Similar to large particles, medium particles are initially focused near the centreline at a low ReC and form an equilibrium line that is closer to W1 than that of large particles. However, this streak does not migrate as it does for large particles. Instead, sudden defocusing behaviour is observed at ReC ~  136; see Fig. 3b. Following this transition behaviour, particles are refocused near W2 at ReC ~ 144. When the ReC is further increased, a second defocusing effect can be observed in Fig. 3b(v) and d(v) owing to the dominant Dean drag force.

During all experiments, no effective focusing line was observed for small particles. However, the bypassing movement was more dominant. This expected result agrees with the previous studies mentioned above, which report a minimum threshold of λ > 0.07 for inertial focusing behaviour to occur29. Even so, achieving a focusing width of almost four times the diameter of a single particle using small particles suggests the possibility of focusing small particles with precise geometries.

Separation Potential

By looking at the streak positions of particles in the transition region (Fig. 2d and e), it can be clearly observed that the behaviour of particles is different from that in the outlet region. As illustrated in Fig. 2d, the focusing width of large (20 μm) particles decreases with increasing flow rate, down to approximately double the particle diameter. At later stages, the equilibrium line starts to change its position from the centre towards W1. The migration of medium (15 μm) particles to W1 is faster than that of the 20 μm particles with increasing flow rate in the transition region, so there is a considerable distance between the equilibrium lines of the large and medium particles at an optimal Reynolds number. However, this distance decreases at that optimum Reynolds number in the outlet region.

One of the main reasons of this distance in the transition region is vertical position difference of medium and large particles at a given ReC. When ReC is low, the vertical positions of both large and medium particles are supposed to be above the zero velocity line, where the Dean drag force direction is from the outer wall to the inner wall and the shear gradient lift force balances the Dean drag force near the centreline. However, an increase in ReC results in crossing medium particles the zero Dean velocity line. Beyond this vertical position, medium particles experience a switch in the direction of the Dean drag force, which is now directed towards the outer wall. Therefore, as particles approach to the transition region, the shear gradient force and Dean drag force act on medium particles in the same direction and cause a lateral migration through the W2, while they act on large particles in such a way that they balance each other near the centreline. In the outlet region, while the Dean drag force acts on large particles from the outer wall to the inner wall and balances the shear gradient lift force near the centreline, it acts on medium particles from the inner wall to the outer wall. The Dean drag force and the shear gradient lift force act on medium particles in the same way and cause a defocusing trend near the outlet region. A more detailed analysis can be found in the Discussion section.

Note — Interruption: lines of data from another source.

Lemma select_spec h : normal h ->
  normal (poly1305_select h) /\ lval (poly1305_select h) = lval h mod p1305.
Proof.
  intros (A0 & A1 & A2 & A3 & A4). unfold poly1305_select. rewrite !land_mask26.
  rewrite !(Z.shiftr_div_pow2 _ 26) by lia. change (Z.shiftl 1 26) with (2 ^ 26).
  destruct h as [h0 h1 h2 h3 h4]. cbn [l0 l1 l2 l3 l4] in *.
  rewrite !(wrap_small 32 (h0 + 5)) by lia. set (u0 := h0 + 5) in *.
  set (b0 := u0 / 2 ^ 26). assert (0 <= b0 <= 1) as B0 by (unfold b0, u0; dlia).
  rewrite !(wrap_small 32 (h1 + b0)) by lia. set (u1 := h1 + b0) in *.
  set (b1 := u1 / 2 ^ 26). assert (0 <= b1 <= 1) as B1 by (unfold b1, u1; dlia).
  rewrite !(wrap_small 32 (h2 + b1)) by lia. set (u2 := h2 + b1) in *.
  set (b2 := u2 / 2 ^ 26). assert (0 <= b2 <= 1) as B2 by (unfold b2, u2; dlia).
  rewrite !(wrap_small 32 (h3 + b2)) by lia. set (u3 := h3 + b2) in *.
  set (b3 := u3 / 2 ^ 26). assert (0 <= b3 <= 1) as B3 by (unfold b3, u3; dlia).
  rewrite !(wrap_small 32 (h4 + b3)) by lia. set (u4 := h4 + b3) in *.
  pose proof (Z.mod_pos_bound u0 (2 ^ 26) ltac:(lia)) as M0. pose proof (Z.mod_pos_bound u1 (2 ^ 26) ltac:(lia)) as M1.
  pose proof (Z.mod_pos_bound u2 (2 ^ 26) ltac:(lia)) as M2. pose proof (Z.mod_pos_bound u3 (2 ^ 26) ltac:(lia)) as M3.
  pose proof (Z.div_mod u0 (2 ^ 26) ltac:(lia)). pose proof (Z.div_mod u1 (2 ^ 26) ltac:(lia)).
  pose proof (Z.div_mod u2 (2 ^ 26) ltac:(lia)). pose proof (Z.div_mod u3 (2 ^ 26) ltac:(lia)).
  set (h := mk_limbs h0 h1 h2 h3 h4).
  set (g := mk_limbs (u0 mod 2 ^ 26) (u1 mod 2 ^ 26) (u2 mod 2 ^ 26) (u3 mod 2 ^ 26) (u4 - 2 ^ 26)).
  assert (lval g = lval h - p1305) as Eg.
  { unfold g, h, lval, p1305. cbn [l0 l1 l2 l3 l4]. unfold b0, b1, b2, b3, u0, u1, u2, u3, u4 in *. lia. }
  assert (0 <= lval h < 2 ^ 130) as Hh by (unfold h, lval; cbn [l0 l1 l2 l3 l4]; lia).
  destruct (Z.lt_ge_cases u4 (2 ^ 26)) as [Hlt|Hge].
  - (* below the modulus: kept *)
    assert (u32 (u4 - 2 ^ 26) = u4 - 2 ^ 26 + 2 ^ 32) as E4.
    { unfold wrap. rewrite <- (Z.mod_add _ 1) by lia. apply Z.mod_small. lia. }
    rewrite E4. replace (Z.shiftr (u4 - 2 ^ 26 + 2 ^ 32) 31) with 1
      by (rewrite Z.shiftr_div_pow2 by lia; dlia).
    change (u32 (1 - 1)) with 0. change (u32 (Z.lnot 0)) with (2 ^ 32 - 1).
    rewrite !(fun x y Hx Hy => proj2 (select_mask x y Hx Hy)) by lia. fold h.
    split; [unfold normal, h; cbn [l0 l1 l2 l3 l4]; lia|]. symmetry. apply Z.mod_small.
    assert (lval g < 0) by (unfold g, lval; cbn [l0 l1 l2 l3 l4]; lia). lia.
  - rewrite (wrap_small 32 (u4 - 2 ^ 26)) by lia.
    replace (Z.shiftr (u4 - 2 ^ 26) 31) with 0 by (rewrite Z.shiftr_div_pow2 by lia; dlia).
    change (u32 (0 - 1)) with (2 ^ 32 - 1). change (u32 (Z.lnot (2 ^ 32 - 1))) with 0.
    rewrite !(fun x y Hx Hy => proj1 (select_mask x y Hx Hy)) by lia. fold g.
    split; [unfold normal, g; cbn [l0 l1 l2 l3 l4]; lia|]. rewrite Eg.
    rewrite <- (Z.mod_add (lval h) (-1)) by done. rewrite Z.mod_small; [unfold p1305; lia|].
    assert (0 <= lval g) by (unfold g, lval; cbn [l0 l1 l2 l3 l4]; lia). unfold p1305 in *. lia.
Qed.

(** ** The tag *)

Lemma lor_limbs a b n k : 0 <= a < 2 ^ 26 -> 0 <= b -> 0 <= n <= 26 -> k = 26 - n ->
  Z.lor (Z.shiftr a n) (u32 (Z.shiftl b k)) = a / 2 ^ n + 2 ^ k * (b mod 2 ^ (32 - k)).
Proof.
  intros Ha Hb Hn ->. rewrite Z.shiftr_div_pow2 by lia.
  assert (u32 (Z.shiftl b (26 - n)) = Z.shiftl (b mod 2 ^ (32 - (26 - n))) (26 - n)) as ->.
  { unfold wrap. rewrite !Z.shiftl_mul_pow2 by lia. replace (2 ^ 32) with (2 ^ (32 - (26 - n)) * 2 ^ (26 - n))
      by (rewrite <- Z.pow_add_r by lia; f_equal; lia).
    rewrite Z.mul_mod_distr_r; [done|apply Z.pow_nonzero; lia..]. }
  rewrite lor_low; [lia|lia|]. split; [apply Z.div_pos; [lia|apply Z.pow_pos_nonneg; lia]|].
  apply Z.div_lt_upper_bound; [apply Z.pow_pos_nonneg; lia|]. rewrite <- Z.pow_add_r by lia.
  replace (n + (26 - n)) with 26 by lia. lia.
Qed.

This study is a fundamental particle focusing study for better assessing the underlying physics of inertial microfluidics, which may lead to design novel microfluidic devices with a high separation efficiency. In such a curvilinear geometry, our findings suggest that designing the outlets of the curvilinear channel at the transition region could easily offer a better separation efficiency of particles with sizes of 20 μm and 15 μm. The optimal channel Reynolds number for such a separation of 20 μm and 15 μm particles is approximately 144 (Fig. 4) in the transition region. Furthermore, for this Reynolds number, the corresponding distance between the particle focusing streams of the large and medium particles is nearly 108 μm, which is three times the diameters of the particles combined together.

Figure 4
figure 4

(a) Particle lateral position data from both 15 μm and 20 μm particles in the transition region (i) and in the outlet region (ii). (b) particle streams of 20 μm (red) and 15 μm (green) particles in the channel transition region (i) and in the outlet region (ii) when ReC is 144; the corresponding intensity line graphs are presented to the right of each panel.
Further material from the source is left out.